C’est un nouveau tremblement de terre dans le pays industriel français. Quelques semaines après la liquidation judiciaire de Brandt, qui pourrait (certes) être finalement sauvée, c’est une autre entreprise largement implantée dans l’Hexagone qui annonce la fermeture d’un site dans l’Allier. Comme l’a appris ICI Pays d’Auvergne, Bosch a annoncé ce mardi 20 janvier en CSE extraordinaire la fermeture dans quelques mois de son usine de Moulins-Yzeure. Fleuron technologique du département, le site industriel emploie pas moins de 270 personnes.

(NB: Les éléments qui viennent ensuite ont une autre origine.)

(** ** The keys of the cache

    The spec (section 4.1) names [suffix d k], the [k] rightmost labels of
    [d] joined with dots; the resolver computes its three keys its own
    way.  The lemmas relate the two. *)
Definition suffix (d : string) (k : nat) : string :=
  py_join "." (drop (length (splitInput d) - k) (splitInput d)).

Lemma splitInput_rev_cons d r0 t :
  rev (splitInput d) = r0 :: t -> splitInput d = rev t ++ [r0].
Proof. intros E. by rewrite <- (rev_involutive (splitInput d)), E. Qed.

Lemma suffix_1 d r0 t : rev (splitInput d) = r0 :: t -> suffix d 1 = r0.
Proof.
  intros E. unfold suffix. rewrite (splitInput_rev_cons d r0 t E), length_app, length_rev.
  simpl. rewrite Nat.add_sub, drop_app_length' by (by rewrite length_rev). done.
Qed.

Lemma suffix_2 d r0 r1 t :
  rev (splitInput d) = r0 :: r1 :: t -> suffix d 2 = r1 +:+ "." +:+ r0.
Proof.
  intros E. unfold suffix.
  assert (splitInput d = rev t ++ [r1; r0]) as ->.
  { rewrite <- (rev_involutive (splitInput d)), E. simpl. by rewrite <- app_assoc. }
  rewrite length_app, length_rev. simpl.
  replace (length t + 2 - 2) with (length t) by lia.
  rewrite drop_app_length' by (by rewrite length_rev). done.
Qed.

(** The whole domain is its own longest suffix. *)
Lemma suffix_full d : suffix d (length (splitInput d)) = d.
Proof. unfold suffix. rewrite Nat.sub_diag. apply (py_join_split DOT d). Qed.

(** [getInput] of [n] words is the suffix of [n] labels and a dot. *)
Lemma getInput_suffix d n :
  1 <= n <= length (splitInput d) -> getInput d n = inr (suffix d n +:+ ".").
Proof.
  intros Hn. rewrite getInput_spec by lia. unfold suffix.
  rewrite dotted_join; [done|]. intros Hd.
  apply (f_equal length) in Hd. rewrite length_drop in Hd. simpl in Hd. lia.
Qed.

(** The three keys of a name of two labels or more are pairwise distinct. *)
Lemma suffix_1_neq d :
  2 <= length (splitInput d) ->
  suffix d 1 <> suffix d 2 /\ suffix d 1 <> suffix d (length (splitInput d)).
Proof.
  intros Hlen. rewrite <- length_rev in Hlen.
  destruct (rev (splitInput d)) as [|r0 [|r1 t]] eqn:E; simpl in Hlen; [lia|lia|].
  rewrite (suffix_1 d r0 (r1 :: t) E), (suffix_2 d r0 r1 t E), suffix_full.
  assert (Hd : d = py_join "." (rev t ++ [r1]) +:+ "." +:+ r0).
  { rewrite <- (py_join_split DOT d) at 1. fold (splitInput d).
    rewrite <- (rev_involutive (splitInput d)), E. simpl rev.
    rewrite py_join_snoc by (by destruct (rev t)). done. }
  split; intros Heq.
  - apply (f_equal String.length) in Heq. rewrite !string_length_app in Heq. simpl in Heq. lia.
  - rewrite Hd in Heq. apply (f_equal String.length) in Heq.
    rewrite !string_length_app in Heq. simpl in Heq. lia.
Qed.

(** With three labels or more, the TLD key is shorter than the domain. *)
Lemma suffix_2_neq_full d : 3 <= length (splitInput d) -> suffix d 2 <> d.
Proof.
  intros Hlen. rewrite <- length_rev in Hlen.
  destruct (rev (splitInput d)) as [|r0 [|r1 [|r2 t]]] eqn:E; simpl in Hlen; [lia|lia|lia|].
  rewrite (suffix_2 d r0 r1 (r2 :: t) E).
  assert (Hd : d = (py_join "." (rev t ++ [r2]) +:+ "." +:+ r1) +:+ "." +:+ r0).
  { rewrite <- (py_join_split DOT d) at 1. fold (splitInput d).
    rewrite <- (rev_involutive (splitInput d)), E. simpl rev.
    rewrite py_join_snoc, py_join_snoc; [done|..]; intros Hn; apply (f_equal length) in Hn;
      rewrite ?length_app in Hn; simpl in Hn; lia. }
  intros Heq. rewrite Hd in Heq. apply (f_equal String.length) in Heq.
  rewrite !string_length_app in Heq. simpl in Heq. lia.
Qed.

(** [C24] [getInput] on every branch, against the spec's [suffix]: no
    word gives the empty string, [n] words of a name of at least [n]
    labels give the [n] rightmost labels in their order and a trailing
    dot, more words than labels raise [IndexError]. *)
Theorem getInput_cases d n :
  getInput d n =
    if n =? 0 then inr ""
    else if n <=? length (splitInput d) then inr (suffix d n +:+ ".")
    else inl IndexError.
Proof.
  destruct n as [|n]; [reflexivity|]. cbn [Nat.eqb].
  destruct (S n <=? length (splitInput d)) eqn:E; [apply Nat.leb_le in E|apply Nat.leb_gt in E].
  - apply getInput_suffix; lia.
  - apply getInput_too_many; lia.
Qed.

Lemma root_cache_hit_spec c k : root_cache_hit c k = true <-> is_Some (c !! k).
Proof.
  unfold root_cache_hit, dict_contains. rewrite andb_true_iff, bool_decide_eq_true.
  destruct (c !! k) eqn:E; split; intros Hc; try done.
  - split; [|done]. intros ->. by rewrite lookup_empty in E.
  - by destruct Hc as [_ ?].
Qed.

(** ** One exchange with a tier: its effect on the state *)
Section Exchange.
Context {W : Type} `{Network W}.

Definition with_cache (k v : string) (st : LState W) : LState W :=
  mkLState (<[k := v]> (cache st)) (world st) (sent st) (to_client st).

Definition with_reply (m : string) (st : LState W) : LState W :=
  mkLState (cache st) (world st) (sent st) (to_client st ++ [m]).

Lemma parse_reply_not_nil r : parse_reply r <> [].
Proof. apply py_split_not_nil. Qed.

(** A query to a tier either returns the payload or blocks; it never
    raises, and it changes nothing but the network and the log. *)
Lemma generalServerHandler_cases u ns p m (st : LState W) r w' :
  exchange (world st) p ns u = (r, w') ->
  let st' := mkLState (cache st) w' (sent st ++ [(p, ns, u)]) (to_client st) in
  generalServerHandler u ns p m st =
    match r with
    | Some raw => match getInputForNextServer (parse_reply raw) with
                  | inr v => Ret v st'
                  | inl e => Raise e st'
                  end
    | None => Blocked st'
    end.
Proof.
  intros E.
  cbv [generalServerHandler actAsTemporaryClient mbind PyM_bind bind LState_network exchange].
  cbv [exchange] in E. rewrite E.
  destruct r as [raw|]; [|done]. destruct (getInputForNextServer (parse_reply raw)); reflexivity.
Qed.

Lemma generalServerHandler_frame u ns p m (st : LState W) :
  (exists v st', generalServerHandler u ns p m st = Ret v st' /\
     cache st' = cache st /\ to_client st' = to_client st /\ sent st' = sent st ++ [(p, ns, u)]) \/
  (exists st', generalServerHandler u ns p m st = Blocked st' /\
     cache st' = cache st /\ to_client st' = to_client st /\ sent st' = sent st ++ [(p, ns, u)]).
Proof.
  destruct (exchange (world st) p ns u) as [r w'] eqn:E.
  rewrite (generalServerHandler_cases u ns p m st r w' E). destruct r as [raw|].
  - destruct (getInputForNextServer_ok (parse_reply raw) (parse_reply_not_nil raw)) as [v ->].
    left. by eexists _, _.
  - right. by eexists.
Qed.

End Exchange.

(** ** The three-stage resolution of the spec (section 4.4)

    Stages of one resolution, and the step relation of the spec over
    them: the root stage reads the cache under [suffix d 1] and queries
    the root tier only on a miss; the TLD and authoritative stages always
    query their tier; each stage stores its answer under [suffix d 1],
    [suffix d 2] and [suffix d N].  A tier is reached through
    [generalServerHandler] (the TierClient of the spec). *)
Inductive Stage :=
| RootLookup
| TldLookup (tldServer : string)
| AuthoritativeLookup (authoritativeServer : string)
| Done (finalIp : string).

Section Spec.
Context {W : Type} `{Network W}.
Variables (rootNameServer d : string).

Definition tier_query (port : N) (nameServer : string) : PyM (LState W) string :=
  generalServerHandler d nameServer port "".

Inductive spec_step : Stage * LState W -> Stage * LState W -> Prop :=
| sp_root_hit st v :
    cache st !! suffix d 1 = Some v ->
    spec_step (RootLookup, st) (TldLookup v, st)
| sp_root_miss st st' v :
    cache st !! suffix d 1 = None ->
    tier_query ROOT_SERVER_PORT rootNameServer st = Ret v st' ->
    spec_step (RootLookup, st) (TldLookup v, with_cache (suffix d 1) v st')
| sp_tld st st' v a :
    tier_query TLD_SERVER_PORT v st = Ret a st' ->
    spec_step (TldLookup v, st) (AuthoritativeLookup a, with_cache (suffix d 2) a st')
| sp_auth st st' a f :
    tier_query AUTHORITATIVE_SERVER_PORT a st = Ret f st' ->
    spec_step (AuthoritativeLookup a, st)
      (Done f, with_cache (suffix d (length (splitInput d))) f st').

(** The query a stage waits on, if any. *)
Definition stage_query (stg : Stage) (st : LState W) : option (N * string) :=
  match stg with
  | RootLookup =>
      match cache st !! suffix d 1 with
      | Some _ => None
      | None => Some (ROOT_SERVER_PORT, rootNameServer)
      end
  | TldLookup v => Some (TLD_SERVER_PORT, v)
  | AuthoritativeLookup a => Some (AUTHORITATIVE_SERVER_PORT, a)
  | Done _ => None
  end.

End Spec.

(** ** Refinement: [handle_request] implements the three-stage spec *)
Section Refinement.
Context {W : Type} `{Network W}.
Variables (rootNameServer d : string).

(** An outcome of the handler matches a run of the spec from [start]:
    a returned request is a run to [Done f] followed by the reply [f] to
    the client; a blocked request is a run to a stage whose tier query
    blocks; no request raises. *)
Definition run_matches (start : Stage * LState W) (o : outcome (LState W) unit) : Prop :=
  match o with
  | Ret _ st' => exists f s1,
      rtc (spec_step rootNameServer d) start (Done f, s1) /\ st' = with_reply f s1
  | Blocked st' => exists stg s1 p ns,
      rtc (spec_step rootNameServer d) start (stg, s1) /\
      stage_query rootNameServer d stg s1 = Some (p, ns) /\ tier_query d p ns s1 = Blocked st'
  | Raise _ _ => False
  end.

Lemma run_matches_step x y o :
  spec_step rootNameServer d x y -> run_matches y o -> run_matches x o.
Proof.
  intros Hs. destruct o; simpl; [| done |].
  - intros (f & s1 & Hr & ->). exists f, s1. split; [by eapply rtc_l|done].
  - intros (stg & s1 & p & ns & Hr & Hq & Hb). exists stg, s1, p, ns. by split; [eapply rtc_l|].
Qed.

Lemma run_matches_blocked stg s p ns s' :
  stage_query rootNameServer d stg s = Some (p, ns) -> tier_query d p ns s = Blocked s' ->
  run_matches (stg, s) (Blocked s').
Proof. intros Hq Hb. exists stg, s, p, ns. by split; [apply rtc_refl|]. Qed.

(** The handler after the acknowledgement, cut at its three stages. *)
Definition auth_part (a : string) : PyM (LState W) unit :=
  f ← generalServerHandler d a AUTHORITATIVE_SERVER_PORT "Authoritative Result";
  set_cache (suffix d (length (splitInput d))) f;;
  send_to_client f.

Definition tld_part (v : string) : PyM (LState W) unit :=
  a ← generalServerHandler d v TLD_SERVER_PORT "TLD Result";
  set_cache (suffix d 2) a;;
  auth_part a.

Definition root_part : PyM (LState W) unit :=
  v ← root_stage d rootNameServer (suffix d 1);
  set_cache (suffix d 1) v;;
  tld_part v.

Lemma handle_request_unfold (st : LState W) r0 r1 t :
  rev (splitInput d) = r0 :: r1 :: t ->
  handle_request rootNameServer d st = root_part (with_reply (hang_in_there d) st).
Proof.
  intros E.
  unfold root_part, tld_part, auth_part.
  rewrite (suffix_1 d r0 (r1 :: t) E), (suffix_2 d r0 r1 t E), suffix_full.
  unfold handle_request. rewrite length_rev, getInput_full.
  cbv [mbind PyM_bind bind lift ret send_to_client modify]. rewrite E.
  rewrite authoritative_key_full. reflexivity.
Qed.

Ltac stage_query_step E :=
  cbv [mbind PyM_bind]; rewrite (bind_Ret _ _ _ _ _ E); cbv [set_cache modify bind].

Lemma auth_part_matches a s : run_matches (AuthoritativeLookup a, s) (auth_part a s).
Proof.
  unfold auth_part.
  destruct (generalServerHandler_frame d a AUTHORITATIVE_SERVER_PORT "Authoritative Result" s)
    as [(f & s' & E & _)|(s' & E & _)].
  - stage_query_step E. exists f, (with_cache (suffix d (length (splitInput d))) f s').
    split; [|done]. apply rtc_once. by constructor.
  - cbv [mbind PyM_bind]. rewrite (bind_Blocked _ _ _ _ E). by eapply run_matches_blocked.
Qed.

Lemma tld_part_matches v s : run_matches (TldLookup v, s) (tld_part v s).
Proof.
  unfold tld_part.
  destruct (generalServerHandler_frame d v TLD_SERVER_PORT "TLD Result" s)
    as [(a & s' & E & _)|(s' & E & _)].
  - stage_query_step E. eapply run_matches_step; [by constructor|]. apply auth_part_matches.
  - cbv [mbind PyM_bind]. rewrite (bind_Blocked _ _ _ _ E). by eapply run_matches_blocked.
Qed.

Lemma with_cache_id k v (s : LState W) : cache s !! k = Some v -> with_cache k v s = s.
Proof. intros Hk. destruct s; unfold with_cache; simpl in *. by rewrite insert_id. Qed.

Lemma root_stage_hit u k v (s : LState W) :
  cache s !! k = Some v -> root_stage u rootNameServer k s = Ret v s.
Proof.
  intros Hk. unfold root_stage. cbv [mbind PyM_bind bind get].
  assert (root_cache_hit (cache s) k = true) as -> by (apply root_cache_hit_spec; by eexists).
  cbv [fetchFromCache bind get mbind PyM_bind ret mret PyM_ret]. by rewrite Hk.
Qed.

Lemma root_stage_miss u k (s : LState W) :
  cache s !! k = None ->
  root_stage u rootNameServer k s = generalServerHandler u rootNameServer ROOT_SERVER_PORT "" s.
Proof.
  intros Hk. unfold root_stage. cbv [mbind PyM_bind bind get].
  destruct (root_cache_hit (cache s) k) eqn:Hh; [|done].
  apply root_cache_hit_spec in Hh. rewrite Hk in Hh. by destruct Hh.
Qed.

Lemma set_cache_Ret k v (s : LState W) : set_cache k v s = Ret tt (with_cache k v s).
Proof. reflexivity. Qed.

Lemma handle_request_run_matches (st : LState W) :
  2 <= length (splitInput d) ->
  run_matches (RootLookup, with_reply (hang_in_there d) st) (handle_request rootNameServer d st).
Proof.
  intros Hlen. rewrite <- length_rev in Hlen.
  destruct (rev (splitInput d)) as [|r0 [|r1 t]] eqn:E; simpl in Hlen; [lia|lia|].
  rewrite (handle_request_unfold st r0 r1 t E). unfold root_part.
  set (s0 := with_reply (hang_in_there d) st). cbv [mbind PyM_bind].
  destruct (cache s0 !! suffix d 1) as [v|] eqn:Hc.
  - rewrite (bind_Ret _ _ _ _ _ (root_stage_hit _ _ _ _ Hc)).
    rewrite (bind_Ret _ _ _ _ _ (set_cache_Ret _ _ _)), (with_cache_id _ _ _ Hc).
    eapply run_matches_step; [by constructor|]. apply tld_part_matches.
  - pose proof (root_stage_miss d _ _ Hc) as Hm.
    destruct (generalServerHandler_frame d rootNameServer ROOT_SERVER_PORT "" s0)
      as [(v & s' & E1 & _)|(s' & E1 & _)].
    + rewrite (bind_Ret _ _ _ _ _ (eq_trans Hm E1)).
      rewrite (bind_Ret _ _ _ _ _ (set_cache_Ret _ _ _)).
      eapply run_matches_step; [by econstructor|]. apply tld_part_matches.
    + rewrite (bind_Blocked _ _ _ _ (eq_trans Hm E1)). eapply run_matches_blocked; [|exact E1].
      unfold stage_query. by rewrite Hc.
Qed.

En réalité, l’annonce faite par les représentants allemands de la direction allemande et française de l’équipementier automobile n’a rien d’une surprise. En septembre dernier, Bosch avait dévoilé l'élargissement de son programme de restructuration avec pour objectif de dégager 2,5 milliards d'euros d'économies annuelles dans sa division Mobilité. A l’époque, une réduction de la masse salariale était crainte, mais aucun site ni nombre de postes n’avait été annoncé.

Une baisse de 45% des commandes

Interrogé par nos confrères, le secrétaire départemental de la CGT de l'Allier reconnaît que «l'annonce, quand bien même elle est très violente, malheureusement, était presque annoncée depuis quelques mois». Selon Laurent Indrusiak, la baisse des commandes est évaluée à 45% depuis quelques mois. Ce site fabrique précisément des systèmes de freinage automobile. Or, il s’agit d’un «produit qui est en fin de vie» et il y a de nouvelles technologies, mais qui ne nous ont pas été attribuées dans un contexte automobile déjà compliqué», précise auprès d’ICI le secrétaire CGT sur le site et délégué syndical central au niveau de Bosch France, Laurent Doriat.

La mauvaise nouvelle était attendue, toutefois, c’est «la violence avec laquelle ça a été annoncé» qui choque les salariés. Alors que la fermeture définitive est prévue fin décembre 2026, la production pourrait s’arrêter dès le mois de juin. Selon La Montagne, les salariés pourraient décider d’une grève dans les jours à venir. Racheté il y a presque 30 ans, le site de Moulins-Yzeure fabriquait essentiellement des outils d’aide à la conduite.

L’Allier touché par les fermetures

Mais la concurrence, les surcapacités de production ou encore le ralentissement de l'électromobilité ont eu raison de l’usine. Le secrétaire général de la CGT de l'Allier appelle l’Etat à agir alors que les entreprises ferment «les unes après les autres». «Je pense que c'est aussi une question de souveraineté industrielle pour notre pays que d'essayer de se battre pour empêcher la fermeture de ce site à Moulins qui présente des compétences importantes de salariés qui ont un savoir-faire sur des produits qui sont aujourd'hui reconnus», met en avant Laurent Indrusiak.

L’onde de choc est telle dans le département qu’il y a quelques mois, l’usine de métallurgie Erasteel a annoncé la suppression de 190 de ses 240 emplois. «En 15 ans, on a perdu près de 3 000 emplois industriels. 2025 et début 2026 on sera à près de 700-800 emplois supprimés ou menacés de l'être», ajoute le syndicaliste évoquant «un coup de tonnerre». A noter qu’Adisseo envisage également de supprimer des postes. Chez Bosch, une négociation de Plan de Sauvegarde de l'Emploi (PSE) devrait débuter en février.